What is required: Look through the records and copy each line that has "args" in it.

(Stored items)
□ □ □ □ □ □ □
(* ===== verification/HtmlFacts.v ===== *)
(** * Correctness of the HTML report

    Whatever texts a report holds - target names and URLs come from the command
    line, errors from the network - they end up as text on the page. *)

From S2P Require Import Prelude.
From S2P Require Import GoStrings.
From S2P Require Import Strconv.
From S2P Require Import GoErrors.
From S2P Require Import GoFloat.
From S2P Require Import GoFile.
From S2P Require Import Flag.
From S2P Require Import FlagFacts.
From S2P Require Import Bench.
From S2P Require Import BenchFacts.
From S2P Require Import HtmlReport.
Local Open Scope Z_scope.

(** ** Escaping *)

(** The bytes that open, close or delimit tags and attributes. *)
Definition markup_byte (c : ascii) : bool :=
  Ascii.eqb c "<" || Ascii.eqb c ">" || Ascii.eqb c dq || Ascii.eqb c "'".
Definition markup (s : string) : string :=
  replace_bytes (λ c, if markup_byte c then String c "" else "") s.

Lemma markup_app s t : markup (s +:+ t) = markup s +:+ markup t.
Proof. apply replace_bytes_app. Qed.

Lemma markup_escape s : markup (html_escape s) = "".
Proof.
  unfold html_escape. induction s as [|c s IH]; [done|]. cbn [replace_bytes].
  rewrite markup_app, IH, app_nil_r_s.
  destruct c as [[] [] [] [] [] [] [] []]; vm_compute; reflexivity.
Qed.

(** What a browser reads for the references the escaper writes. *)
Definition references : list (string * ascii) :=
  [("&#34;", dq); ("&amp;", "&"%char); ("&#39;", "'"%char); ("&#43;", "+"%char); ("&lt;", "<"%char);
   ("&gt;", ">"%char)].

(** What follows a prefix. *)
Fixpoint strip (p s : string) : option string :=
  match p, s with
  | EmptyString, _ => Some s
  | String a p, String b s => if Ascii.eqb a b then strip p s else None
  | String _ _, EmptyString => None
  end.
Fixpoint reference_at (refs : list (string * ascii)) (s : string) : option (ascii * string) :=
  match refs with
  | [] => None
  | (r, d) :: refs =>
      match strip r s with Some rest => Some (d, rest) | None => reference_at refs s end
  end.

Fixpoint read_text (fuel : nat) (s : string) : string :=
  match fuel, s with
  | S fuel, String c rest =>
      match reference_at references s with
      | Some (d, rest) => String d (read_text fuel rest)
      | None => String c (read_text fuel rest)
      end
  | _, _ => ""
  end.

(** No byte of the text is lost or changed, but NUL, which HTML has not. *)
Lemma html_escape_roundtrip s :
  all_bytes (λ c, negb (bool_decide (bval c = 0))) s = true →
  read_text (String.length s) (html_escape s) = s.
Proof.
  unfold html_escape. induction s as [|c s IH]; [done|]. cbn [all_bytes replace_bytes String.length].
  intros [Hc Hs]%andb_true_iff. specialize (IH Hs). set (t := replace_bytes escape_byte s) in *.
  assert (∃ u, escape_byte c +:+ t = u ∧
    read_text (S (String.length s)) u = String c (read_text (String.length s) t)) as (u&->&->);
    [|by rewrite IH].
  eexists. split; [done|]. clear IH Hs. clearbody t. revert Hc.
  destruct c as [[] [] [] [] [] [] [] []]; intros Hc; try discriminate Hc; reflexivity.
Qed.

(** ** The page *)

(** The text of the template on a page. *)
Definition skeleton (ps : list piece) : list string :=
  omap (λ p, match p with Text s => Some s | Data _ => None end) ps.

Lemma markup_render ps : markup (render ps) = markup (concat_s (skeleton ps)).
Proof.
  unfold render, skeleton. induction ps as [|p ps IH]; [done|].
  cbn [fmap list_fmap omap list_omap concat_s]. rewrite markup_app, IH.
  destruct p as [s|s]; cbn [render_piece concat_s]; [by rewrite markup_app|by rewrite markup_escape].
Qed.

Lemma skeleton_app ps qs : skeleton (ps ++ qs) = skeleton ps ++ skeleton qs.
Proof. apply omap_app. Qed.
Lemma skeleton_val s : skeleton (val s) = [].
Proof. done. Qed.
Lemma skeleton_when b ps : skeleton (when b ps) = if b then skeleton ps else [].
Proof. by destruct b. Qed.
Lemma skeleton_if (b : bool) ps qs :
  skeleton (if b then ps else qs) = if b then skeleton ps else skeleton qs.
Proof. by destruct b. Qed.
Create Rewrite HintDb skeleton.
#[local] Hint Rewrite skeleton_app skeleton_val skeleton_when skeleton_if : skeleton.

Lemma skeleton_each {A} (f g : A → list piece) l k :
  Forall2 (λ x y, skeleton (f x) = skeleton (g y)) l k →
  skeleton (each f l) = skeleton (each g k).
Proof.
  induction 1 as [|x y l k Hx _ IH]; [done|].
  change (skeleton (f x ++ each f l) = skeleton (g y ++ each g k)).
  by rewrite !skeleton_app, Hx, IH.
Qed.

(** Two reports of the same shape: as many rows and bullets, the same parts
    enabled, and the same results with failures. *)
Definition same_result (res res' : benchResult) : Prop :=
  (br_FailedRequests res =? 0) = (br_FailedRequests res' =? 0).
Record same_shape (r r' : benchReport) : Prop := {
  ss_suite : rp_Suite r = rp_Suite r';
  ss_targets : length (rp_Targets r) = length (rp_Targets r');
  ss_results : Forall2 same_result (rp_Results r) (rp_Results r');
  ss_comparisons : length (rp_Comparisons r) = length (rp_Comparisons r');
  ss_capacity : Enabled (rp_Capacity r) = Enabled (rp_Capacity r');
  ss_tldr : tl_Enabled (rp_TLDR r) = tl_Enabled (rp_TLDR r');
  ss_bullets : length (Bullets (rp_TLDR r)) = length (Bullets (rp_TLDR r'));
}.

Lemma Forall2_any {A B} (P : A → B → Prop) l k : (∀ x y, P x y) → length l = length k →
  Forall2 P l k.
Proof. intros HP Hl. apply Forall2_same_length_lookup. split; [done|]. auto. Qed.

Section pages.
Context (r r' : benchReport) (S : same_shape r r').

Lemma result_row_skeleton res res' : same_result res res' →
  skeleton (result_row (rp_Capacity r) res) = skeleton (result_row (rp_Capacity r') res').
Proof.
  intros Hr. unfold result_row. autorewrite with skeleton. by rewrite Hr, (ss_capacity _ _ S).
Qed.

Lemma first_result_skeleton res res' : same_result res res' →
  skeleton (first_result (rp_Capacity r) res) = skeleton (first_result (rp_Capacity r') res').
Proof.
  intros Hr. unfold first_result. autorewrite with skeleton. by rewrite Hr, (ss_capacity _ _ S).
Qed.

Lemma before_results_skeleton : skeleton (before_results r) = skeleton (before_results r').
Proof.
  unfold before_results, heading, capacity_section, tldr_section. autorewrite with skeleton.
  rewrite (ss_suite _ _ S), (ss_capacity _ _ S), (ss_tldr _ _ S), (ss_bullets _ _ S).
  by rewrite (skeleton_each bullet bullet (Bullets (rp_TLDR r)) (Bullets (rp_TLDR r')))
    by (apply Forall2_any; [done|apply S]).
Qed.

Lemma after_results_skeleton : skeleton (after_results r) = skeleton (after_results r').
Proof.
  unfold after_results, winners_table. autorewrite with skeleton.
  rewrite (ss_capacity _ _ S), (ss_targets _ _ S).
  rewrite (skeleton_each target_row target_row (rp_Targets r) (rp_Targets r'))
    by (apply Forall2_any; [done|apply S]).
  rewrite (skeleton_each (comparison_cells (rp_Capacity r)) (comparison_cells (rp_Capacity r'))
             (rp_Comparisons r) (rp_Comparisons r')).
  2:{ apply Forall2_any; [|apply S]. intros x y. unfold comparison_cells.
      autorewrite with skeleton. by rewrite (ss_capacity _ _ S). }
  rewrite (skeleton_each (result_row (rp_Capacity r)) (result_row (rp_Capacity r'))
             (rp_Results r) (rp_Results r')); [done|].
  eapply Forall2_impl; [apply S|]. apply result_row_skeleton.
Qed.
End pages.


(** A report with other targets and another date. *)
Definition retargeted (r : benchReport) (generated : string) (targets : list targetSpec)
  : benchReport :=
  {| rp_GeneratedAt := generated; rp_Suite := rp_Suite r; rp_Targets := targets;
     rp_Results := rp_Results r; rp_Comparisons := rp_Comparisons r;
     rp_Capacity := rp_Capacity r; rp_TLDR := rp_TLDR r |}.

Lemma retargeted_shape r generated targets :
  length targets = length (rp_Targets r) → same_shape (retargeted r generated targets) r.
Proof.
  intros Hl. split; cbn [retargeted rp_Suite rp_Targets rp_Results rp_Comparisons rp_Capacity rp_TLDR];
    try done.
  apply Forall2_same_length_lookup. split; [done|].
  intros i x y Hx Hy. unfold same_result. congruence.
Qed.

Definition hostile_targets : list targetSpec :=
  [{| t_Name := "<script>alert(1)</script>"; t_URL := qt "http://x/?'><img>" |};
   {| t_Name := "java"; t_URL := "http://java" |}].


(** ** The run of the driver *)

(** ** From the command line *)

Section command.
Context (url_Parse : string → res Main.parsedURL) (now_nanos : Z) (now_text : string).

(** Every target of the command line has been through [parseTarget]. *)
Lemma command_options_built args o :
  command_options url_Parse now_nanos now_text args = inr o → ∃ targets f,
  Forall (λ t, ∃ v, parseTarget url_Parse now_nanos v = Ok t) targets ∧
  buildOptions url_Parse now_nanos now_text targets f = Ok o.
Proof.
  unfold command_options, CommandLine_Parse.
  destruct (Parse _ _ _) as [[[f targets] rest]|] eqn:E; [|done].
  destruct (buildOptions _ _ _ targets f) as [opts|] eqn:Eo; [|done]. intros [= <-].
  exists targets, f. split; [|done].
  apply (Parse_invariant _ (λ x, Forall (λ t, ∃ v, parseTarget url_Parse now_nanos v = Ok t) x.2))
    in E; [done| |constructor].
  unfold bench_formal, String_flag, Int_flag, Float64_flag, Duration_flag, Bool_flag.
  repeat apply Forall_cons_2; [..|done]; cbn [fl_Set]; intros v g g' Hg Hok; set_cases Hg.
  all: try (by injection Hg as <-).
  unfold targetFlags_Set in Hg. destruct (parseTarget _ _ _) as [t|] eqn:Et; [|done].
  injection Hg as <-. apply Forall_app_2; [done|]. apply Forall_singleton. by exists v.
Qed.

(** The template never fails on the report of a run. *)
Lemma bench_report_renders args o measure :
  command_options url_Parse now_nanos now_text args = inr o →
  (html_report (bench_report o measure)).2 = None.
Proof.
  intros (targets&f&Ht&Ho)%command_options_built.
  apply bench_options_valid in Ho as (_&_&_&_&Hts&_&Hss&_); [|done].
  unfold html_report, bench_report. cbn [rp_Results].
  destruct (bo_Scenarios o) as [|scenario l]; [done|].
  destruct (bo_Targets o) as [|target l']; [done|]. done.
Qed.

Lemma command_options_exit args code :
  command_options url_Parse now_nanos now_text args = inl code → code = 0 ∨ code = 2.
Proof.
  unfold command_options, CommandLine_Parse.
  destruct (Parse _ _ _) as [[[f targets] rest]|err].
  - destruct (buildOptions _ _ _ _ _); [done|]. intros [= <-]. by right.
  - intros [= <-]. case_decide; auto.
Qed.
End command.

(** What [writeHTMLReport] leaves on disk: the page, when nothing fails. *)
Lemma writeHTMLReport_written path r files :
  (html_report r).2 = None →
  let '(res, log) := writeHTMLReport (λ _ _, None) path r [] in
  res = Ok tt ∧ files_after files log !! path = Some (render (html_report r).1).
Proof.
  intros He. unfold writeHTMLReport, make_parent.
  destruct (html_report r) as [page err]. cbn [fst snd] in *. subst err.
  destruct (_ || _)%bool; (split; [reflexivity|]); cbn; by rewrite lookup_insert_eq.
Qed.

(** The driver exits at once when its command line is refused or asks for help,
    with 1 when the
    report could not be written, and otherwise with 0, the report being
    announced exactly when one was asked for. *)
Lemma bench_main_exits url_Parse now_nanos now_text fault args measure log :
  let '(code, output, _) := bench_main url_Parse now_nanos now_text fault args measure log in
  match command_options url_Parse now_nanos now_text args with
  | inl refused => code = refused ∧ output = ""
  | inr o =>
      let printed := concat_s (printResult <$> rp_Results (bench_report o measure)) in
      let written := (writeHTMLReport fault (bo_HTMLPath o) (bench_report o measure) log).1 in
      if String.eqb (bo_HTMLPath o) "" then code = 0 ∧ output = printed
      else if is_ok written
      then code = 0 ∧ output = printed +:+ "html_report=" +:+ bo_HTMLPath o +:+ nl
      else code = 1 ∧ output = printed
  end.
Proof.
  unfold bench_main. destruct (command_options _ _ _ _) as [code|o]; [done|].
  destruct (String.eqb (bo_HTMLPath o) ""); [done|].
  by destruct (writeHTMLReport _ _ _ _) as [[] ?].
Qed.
□ □ □ □ □ □ □
Output for this exercise:
Lemma command_options_built args o :
  command_options url_Parse now_nanos now_text args = inr o → ∃ targets f,
Lemma bench_report_renders args o measure :
  command_options url_Parse now_nanos now_text args = inr o →
Lemma command_options_exit args code :
  command_options url_Parse now_nanos now_text args = inl code → code = 0 ∨ code = 2.
Lemma bench_main_exits url_Parse now_nanos now_text fault args measure log :
  let '(code, output, _) := bench_main url_Parse now_nanos now_text fault args measure log in
  match command_options url_Parse now_nanos now_text args with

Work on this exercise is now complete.